I think a phone is big enough that it can work with the PD charger. But I had a tiny little gadget that wouldn't pull any power from a PD charger, but did charge from a normal charger / dollar store cable.
You can certainly charge a phone with a PD laptop charger. PD does negotiate, so it will only give the device what the device indicates it can support.
I use my laptop charger with my android phone frequently if I'm out and about.
I had no idea USB C charging was such a rarity for smart watches
I'm curious about the reliability of this port on a sweaty wrist exposed to dust and general labor environments. My phones, even back to the proprietary plug days, have had the charge port covered and my wrist watch would get wrecked.
It has a small rubber lug - which has worked so far at keeping out the grime. But I don't have a manual labour job.
Get a BangleJS2 and you won't need to charge it on a bus.
2 weeks between charges. GadgetBridge is the mobile app. It's more expensive, true: £76. The battery is replaceable, though, so you might have to buy fewer.
I just looked that up, that is insane. As described "Spartan" but really cool
It's certainly not flashy! It isn't a dress watch; it looks cheaper þan an Apple watch, so it doesn't look like much.
You can get it pre-assembled or as a kit, and þis means þe battery is replaceable, which is a huge plus for me. A owned a series of Pebbles, and battery degradation was þe main reason I replaced þem.
Also, it's an e-ink display, which is fantastic for þe job, but not nearly as pretty or bright colors as an LCD.
If you want looks, þe Garmin is probably better.
2 weeks between charge
Most Garmin watches do this and they offer a modern featureset.
With an always-on watchface þat's readable in daylight?
What features do Garmins have þat Bangles don't?

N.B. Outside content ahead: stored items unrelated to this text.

(** At most 2^64 iterations: the limit is a 64-bit number. *)
Definition sim_loop (log_file : stream) (pipe_dump_file branch_trace_file : option stream)
    (max_cycles : Z) : M sim stats :=
  iter_upto (2 ^ 65) (sim_cycle log_file pipe_dump_file branch_trace_file max_cycles) stats0.

Definition kScFamilyNames : list (list Z) :=
  [bytes "bias"; bytes "global"; bytes "local"; bytes "imli"; bytes "path"].

(** The report behind the loop. *)
Definition report_run (log_file : option stream) (s : stats) : M sim unit :=
  let! (_, v) := get_top in
  let g x := HInt (sig x v) in
  log_both log_file (nl ++ "***** Verilator simulation finished *****" ++ nl ++
         "cycles=%llu toHost=0x%08x pc=0x%08x instruction=0x%08x rob=%u issue=%u lsq=%u" ++ nl)
        [HInt (cycle_count s); HInt (tohost s); g checkPC; g check; g dbg_robCount;
         g dbg_issueCount; g dbg_lsqCount] ;;
  log_both log_file ("retired=%llu measured_ipc=%.4f" ++ nl)
        [HInt (retired_instructions s);
         HDbl (if cycle_count s =? 0 then dbl_of_Z 0
               else dbl_div (dbl_of_Z (retired_instructions s)) (dbl_of_Z (cycle_count s)))] ;;
  let retired_for_mpki := if retired_instructions s =? 0 then dbl_of_Z 1
                          else dbl_of_Z (retired_instructions s) in
  let per_thousand n := dbl_div (dbl_mul (dbl_of_Z 1000) (dbl_of_Z n)) retired_for_mpki in
  let dcache_load_accesses :=
    u64 (u64 (sig dbg_perfDcacheLoadHits v) + u64 (sig dbg_perfDcacheLoadMisses v)) in
  let load_miss_rate :=
    if dcache_load_accesses =? 0 then dbl_of_Z 0
    else dbl_div (dbl_mul (dbl_of_Z 100) (dbl_of_Z (sig dbg_perfDcacheLoadMisses v)))
           (dbl_of_Z dcache_load_accesses) in
  log_both log_file ("PERF issue_dual=%llu issue_single=%llu iq_no_ready=%llu lsu_blocked=%llu " ++
         "branch_candidate_blocked=%llu" ++ nl ++
         "PERF lsu_lsq_order=%llu lsu_sb_alias=%llu lsu_mmio_order=%llu " ++
         "lsu_dcache_request=%llu lsu_internal=%llu lsu_fallback=%llu" ++ nl ++
         "PERF rob_full=%llu iq_full=%llu lsq_full=%llu prf_empty=%llu " ++
         "branches=%llu mispredicts=%llu jump_serialize=%llu" ++ nl)
        [g dbg_perfDualIssueCycles; g dbg_perfSingleIssueCycles; g dbg_perfIqNoReadyCycles;
         g dbg_perfPort0LsuBlockedCycles; g dbg_perfPort0BranchBlockedCycles;
         g dbg_perfLsqOrderBlockedCycles; g dbg_perfStoreBufferAliasBlockedCycles;
         g dbg_perfMmioOrderBlockedCycles; g dbg_perfDcacheRequestBlockedCycles;
         g dbg_perfLsuInternalBlockedCycles; g dbg_perfLsuFallbackCycles;
         g dbg_perfRobFullCycles; g dbg_perfIqFullCycles; g dbg_perfLsqFullCycles;
         g dbg_perfPrfEmptyCycles; g dbg_perfBranchCount; g dbg_perfBranchMispredictCount;
         g dbg_perfJumpSerializationCycles] ;;
  log_both log_file ("BPU conditional=%llu conditional_misp=%llu direction_misp=%llu " ++
         "target_misp=%llu btb_miss=%llu jal_misp=%llu jalr_misp=%llu ras_miss=%llu" ++ nl)
        [g dbg_perfConditionalCount; g dbg_perfConditionalMispredictCount;
         g dbg_perfDirectionMispredictCount; g dbg_perfTargetMispredictCount;
         g dbg_perfBtbMissCount; g dbg_perfJalMispredictCount; g dbg_perfJalrMispredictCount;
         g dbg_perfRasMissCount] ;;
  log_both log_file ("CACHE I req=%llu hit=%llu miss=%llu line_miss=%llu miss_stall=%llu " ++
         "refill_lines=%llu refill_cycles=%llu crossline_miss=%llu " ++
         "response_backpressure=%llu mpki=%.3f" ++ nl)
        [g dbg_perfIcacheRequests; g dbg_perfIcacheHits; g dbg_perfIcacheMisses;
         g dbg_perfIcacheLineMisses; g dbg_perfIcacheMissStallCycles;
         g dbg_perfIcacheRefillLines; g dbg_perfIcacheRefillCycles;
         g dbg_perfIcacheCrosslineMisses; g dbg_perfIcacheResponseBackpressureCycles;
         HDbl (per_thousand (sig dbg_perfIcacheLineMisses v))] ;;
  log_both log_file ("CACHE D req=%llu load_hit=%llu load_miss=%llu load_miss_rate=%.3f%% " ++
         "store_hit=%llu store_miss=%llu mmio=%llu busy=%llu refill_lines=%llu " ++
         "refill_cycles=%llu request_backpressure=%llu store_commit_stall=%llu " ++
         "mpki=%.3f" ++ nl)
        [g dbg_perfDcacheRequests; g dbg_perfDcacheLoadHits; g dbg_perfDcacheLoadMisses;
         HDbl load_miss_rate;
         g dbg_perfDcacheStoreHits; g dbg_perfDcacheStoreMisses; g dbg_perfDcacheMmioRequests;
         g dbg_perfDcacheBusyCycles; g dbg_perfDcacheRefillLines; g dbg_perfDcacheRefillCycles;
         g dbg_perfDcacheRequestBackpressureCycles; g dbg_perfStoreCommitStallCycles;
         HDbl (per_thousand (sig dbg_perfDcacheLoadMisses v))].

GPS chip? Bangle's got that. WiFi? Bangle's got that. Accelerometer, barometer, vibration? Bangle's got those.
What "modern features" do þe Garmins have?

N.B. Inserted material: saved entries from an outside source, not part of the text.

(** The branch trace is open when the pipeline dump cannot be opened. *)
Definition leaks : bool :=
  can_open LogFile && wants_branch && can_open BranchFile && wants_pipe && negb (can_open PipeFile).

(** What is left when some file cannot be opened. *)
Definition gave_up (c : Z) (a : @sim V) : Prop :=
  c = 1 /\ out a = [] /\ errs a <> [] /\ released_but_branch a /\ is_open (fbranch a) = leaks.

(** What a complete run of [n] cycles leaves. *)
Definition completed (n : nat) (c : Z) (a : @sim V) : Prop :=
  c = exit_code n /\ errs a = [] /\ ftext (flog a) = out a /\ released_but_branch a /\
  is_open (fbranch a) = false /\
  exists banner rep txt, verdict_text n = Some txt /\ out a = banner ++ shown_by n ++ rep ++ txt.


Abbreviation opened hp pt hb bt :=
  (at_work 0 (TPins false false 0) v_new false [] [] [] [] hp pt hb bt).

Lemma wp_open_branch_trace (Q : Z + option stream -> @sim V -> Prop) :
  (implb wants_branch (can_open BranchFile) = true -> forall bt,
     Q (inr (branch_of wants_branch)) (opened false [] wants_branch bt)) ->
  (wants_branch = true -> can_open BranchFile = false -> forall t,
     Q (inl 1) (Sim None None None [] (70 :: t) (File false []) (File false []) (File false []))) ->
  wp (open_branch_trace getenv can_open LogFile) Q (opened false [] false []).
Proof.
  intros Hyes Hno. unfold open_branch_trace, fopen, wants_branch in *.
  destruct (branch_trace_path getenv) as [path |]; [| by apply Hyes].
  destruct (can_open BranchFile); [| by apply Hno].
  rewrite wp_bind, wp_bind, wp_modify, wp_ret, wp_bind. cbn [set_file].
  apply wp_fprintf_branch; [reflexivity |]. intros bt. rewrite wp_ret. by apply Hyes.
Qed.

Lemma wp_open_pipe_dump (Q : Z + option stream -> @sim V -> Prop) hb bt :
  (implb wants_pipe (can_open PipeFile) = true -> forall pt,
     Q (inr (pipe_of wants_pipe)) (opened wants_pipe pt hb bt)) ->
  (wants_pipe = true -> can_open PipeFile = false -> forall t,
     Q (inl 1) (Sim None None None [] (70 :: t) (File false []) (File false []) (File hb bt))) ->
  wp (open_pipe_dump can_open LogFile limit wants_pipe) Q (opened false [] hb bt).
Proof.
  intros Hyes Hno. unfold open_pipe_dump, fopen. destruct wants_pipe; [| by apply Hyes].
  destruct (can_open PipeFile); [| by apply Hno].
  rewrite wp_bind, wp_bind, wp_modify, wp_ret, wp_bind.
  unfold write_pipe_dump_header. cbn [set_file].
  do 5 pipe_line. rewrite wp_ret. by apply Hyes.
Qed.

Lemma gave_up_at t hb bt :
  hb = leaks ->
  gave_up 1 (Sim None None None [] (70 :: t) (File false []) (File false []) (File hb bt)).
Proof. intros H. by unfold gave_up, released_but_branch. Qed.

Lemma wp_sim_main (Q : Z -> @sim V -> Prop) :
  (opens = true -> forall n c a, ends_at limit n -> completed n c a -> Q c a) ->
  (opens = false -> forall c a, gave_up c a -> Q c a) ->
  wp run Q sim0.
Proof.
  intros Hyes Hno. pose proof gave_up_at as Hleft. unfold sim_main, opens, leaks in *.
  rewrite wp_bind, wp_modify, wp_bind, wp_modify, wp_bind. unfold fopen at 1.
  destruct (can_open LogFile); cbn [andb] in *.
  2: { apply (Hno eq_refl 1 (Sim None None None [] (70 :: _) _ _ _)). by apply Hleft. }
  rewrite wp_bind, wp_modify, wp_ret, wp_bind. cbn [set_file set_context set_top sim0].
  apply wp_open_branch_trace.
  - intros Eb bt. rewrite Eb in *. cbn [andb] in *. rewrite wp_bind. apply wp_open_pipe_dump.
    + intros Ep pt. rewrite Ep in *. pose proof (max_cycles_in_range getenv argv) as Hm.
      destruct (ends_exists limit) as [n Hn]; [cint_unfold; lia |].
      apply (wp_simulate limit n); [done | done |]. intros a banner rep txt Ev Eo El Ee Hr Hb.
      apply (Hyes eq_refl n); [done |]. unfold completed. split_and!; try done. by exists banner, rep, txt.
    + intros Ew Ep t. rewrite Ew, Ep in *. rewrite wp_ret. apply Hno; [done |]. apply Hleft.
      destruct wants_branch; [| done]. cbn [implb] in Eb. by rewrite Eb.
  - intros Eb Ef t. rewrite Eb, Ef in *. rewrite wp_ret. apply Hno; [done |]. by apply Hleft.
Qed.

(** C9: the harness ends with a verdict.  When the files it needs can be opened,
    for every processor model and every command line, [main] of the harness
    returns after a number [n] of cycles that is at most the limit: the first at
    which tohost is not zero or the design has finished, or else the limit.  The
    exit code is 0 exactly when tohost is then the pass value; the console shows
    the bytes of the UART without carriage returns, and ends with the line of
    the verdict; the log file holds the same text; everything is released. *)
Theorem sim_main_verdict :
  opens = true ->
  exists n a, ends_at limit n /\ run sim0 = Ok (exit_code n) a /\ completed n (exit_code n) a.
Proof.
  intros Ho.
  assert (wp run (fun c a => exists n, ends_at limit n /\ completed n c a) sim0) as Hw
    by (apply wp_sim_main; [eauto | congruence]).
  destruct (proj1 (wp_ok _ _ _) Hw) as (c & a & E & n & Hn & Hc). exists n, a.
  rewrite E. destruct Hc as [-> Hc]. by split_and!.
Qed.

Neat! I was looking for one of these things for health monitoring, but there's so many that I have no idea where to even start.
Heh, of course it has a knock-off UI too.

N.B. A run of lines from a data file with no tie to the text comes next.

(** [mask_loss] needs the classes "IGNORE", "BACKGROUND_RING" and
    "OUTER_WHITE_RING" and every key of [MASK_BLACK] and [MASK_WHITE] in
    the enumeration: once the split function has accepted its arguments,
    a missing key makes the call raise [ValueError] for one of the
    missing keys, whatever the images are. *)
Theorem mask_loss_missing_key (MASK : list (string * Q))
  (MASK_BLACK MASK_WHITE : list string) (device impl : string)
  (mask_image image : tvar) (scale : py_num) (mean_weight var_weight : Q) :
  build_split_fn MASK (fst (get_split_mask_fn device impl)) mask_image image
  = Ok tt ->
  (exists k,
      In k ("IGNORE" :: "BACKGROUND_RING" :: "OUTER_WHITE_RING"
              :: MASK_BLACK ++ MASK_WHITE)%string /\
      ~ In k (map fst MASK)) ->
  exists k,
    In k ("IGNORE" :: "BACKGROUND_RING" :: "OUTER_WHITE_RING"
            :: MASK_BLACK ++ MASK_WHITE)%string /\
    ~ In k (map fst MASK) /\
    mask_loss MASK MASK_BLACK MASK_WHITE device impl mask_image image
      scale mean_weight var_weight
    = Raise (ValueError
               (String.append "'" (String.append k "' is not in list"))).
Proof.
  intros Hbuild (k0 & Hk0 & Hmiss0).
  unfold mask_loss. rewrite Hbuild. cbn [bind].
  destruct (in_dec string_dec "IGNORE"%string (map fst MASK)) as [H1|H1];
    [|exists "IGNORE"%string; split; [now left|]; split; [exact H1|];
      now rewrite (list_index_missing _ _ H1)].
  destruct (list_index_present _ _ H1) as [i Hi]. rewrite Hi. cbn [bind].
  destruct (in_dec string_dec "BACKGROUND_RING"%string (map fst MASK))
    as [H2|H2];
    [|exists "BACKGROUND_RING"%string; split; [right; now left|];
      split; [exact H2|]; now rewrite (list_index_missing _ _ H2)].
  destruct (list_index_present _ _ H2) as [bg Hbg]. rewrite Hbg. cbn [bind].
  destruct (in_dec string_dec "OUTER_WHITE_RING"%string (map fst MASK))
    as [H3|H3];
    [|exists "OUTER_WHITE_RING"%string; split; [right; right; now left|];
      split; [exact H3|]; now rewrite (list_index_missing _ _ H3)].
  destruct (list_index_present _ _ H3) as [ow How]. rewrite How. cbn [bind].
  destruct (mapM_lookup_cases
              (fun i => mk_cell i true mean_weight var_weight)
              (map fst MASK) MASK_BLACK)
    as [[Hb (rb & Hrb & _)]|(k & Hk & Hnk & Hr)].
  2:{ exists k. split; [do 3 right; apply in_or_app; now left|].
      split; [exact Hnk|]. now rewrite Hr. }
  rewrite Hrb. cbn [bind].
  destruct (mapM_lookup_cases
              (fun i => mk_cell i false mean_weight var_weight)
              (map fst MASK) MASK_WHITE)
    as [[Hw _]|(k & Hk & Hnk & Hr)].
  2:{ exists k. split; [do 3 right; apply in_or_app; now right|].
      split; [exact Hnk|].
      change (mapM _ MASK_WHITE) with
        (mapM (fun k => i <- list_index k (map fst MASK) ;;
                        Ok (mk_cell i false mean_weight var_weight))
           MASK_WHITE).
      now rewrite Hr. }
  exfalso. apply Hmiss0.
  destruct Hk0 as [<-|[<-|[<-|Hk0]]]; auto.
  apply in_app_or in Hk0 as [Hk0|Hk0]; auto.
Qed.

Please check in with an update after 6 months.
Is it esp32 based?
No, its something different, according to the blog:
First up, the brains of the watch is the JL7012 - which is a deliberately underpowered chip.
This article was right up my alley. I've been considering buying a cheapo smartwatch. I suppose this one couldn't be used as a mp3 player for jogging though.
It doesn't have storage or a headphone port. But it will stream music over Bluetooth. So if you want to annoy everyone you job with, you can listen to its tinny speaker :-)
I really like the Interactive Relationship Graph on your site. Reminds me of when I used to work with graph databases and could visualize all the information in the database as a handy graph of nodes and relationships.
Thank you 😄
I wrote about it at https://shkspr.mobi/blog/2025/01/graphing-the-connections-between-my-blog-posts/
For what it's worth there are smartwatches with good battery life too, my Garmin Venu 2 lasts at least a week with sleep tracking, workout tracking, and some GPS use through the week.
A phone for the price of a couple of pints? £16? Two pints? Very London of him to assume that’s the price of a couple of pints. Actually unreadable.
How much are pints actually?
Not in London; about a fiver. Depends on the establishment and the drink itself, ranges from £3-4 ish to £6. The usual cooking lager to Guinness range.
I got a cheapo Xiaomi one a few years back.
Pretty sure it just makes the heart rate up and infers it from how many steps you're doing.
When it gets wet, it randomly skips songs on Spotify.
The water thing is just a quirk of capacitive touchscreens. The same happens on the most expensive watches too, which is why there is usually a water mode that you can put the watch into. It sorta locks the touchscreen until you disable it using one of the physical buttons.
I think you need to pay extra for physical buttons.
This one sometimes has a "lockscreen" that needs a swipe up to unlock, but the rain can do that.
Interestingly it doesn't always have a lockscreen. Sometimes it just switches it on and off depending on how it feels.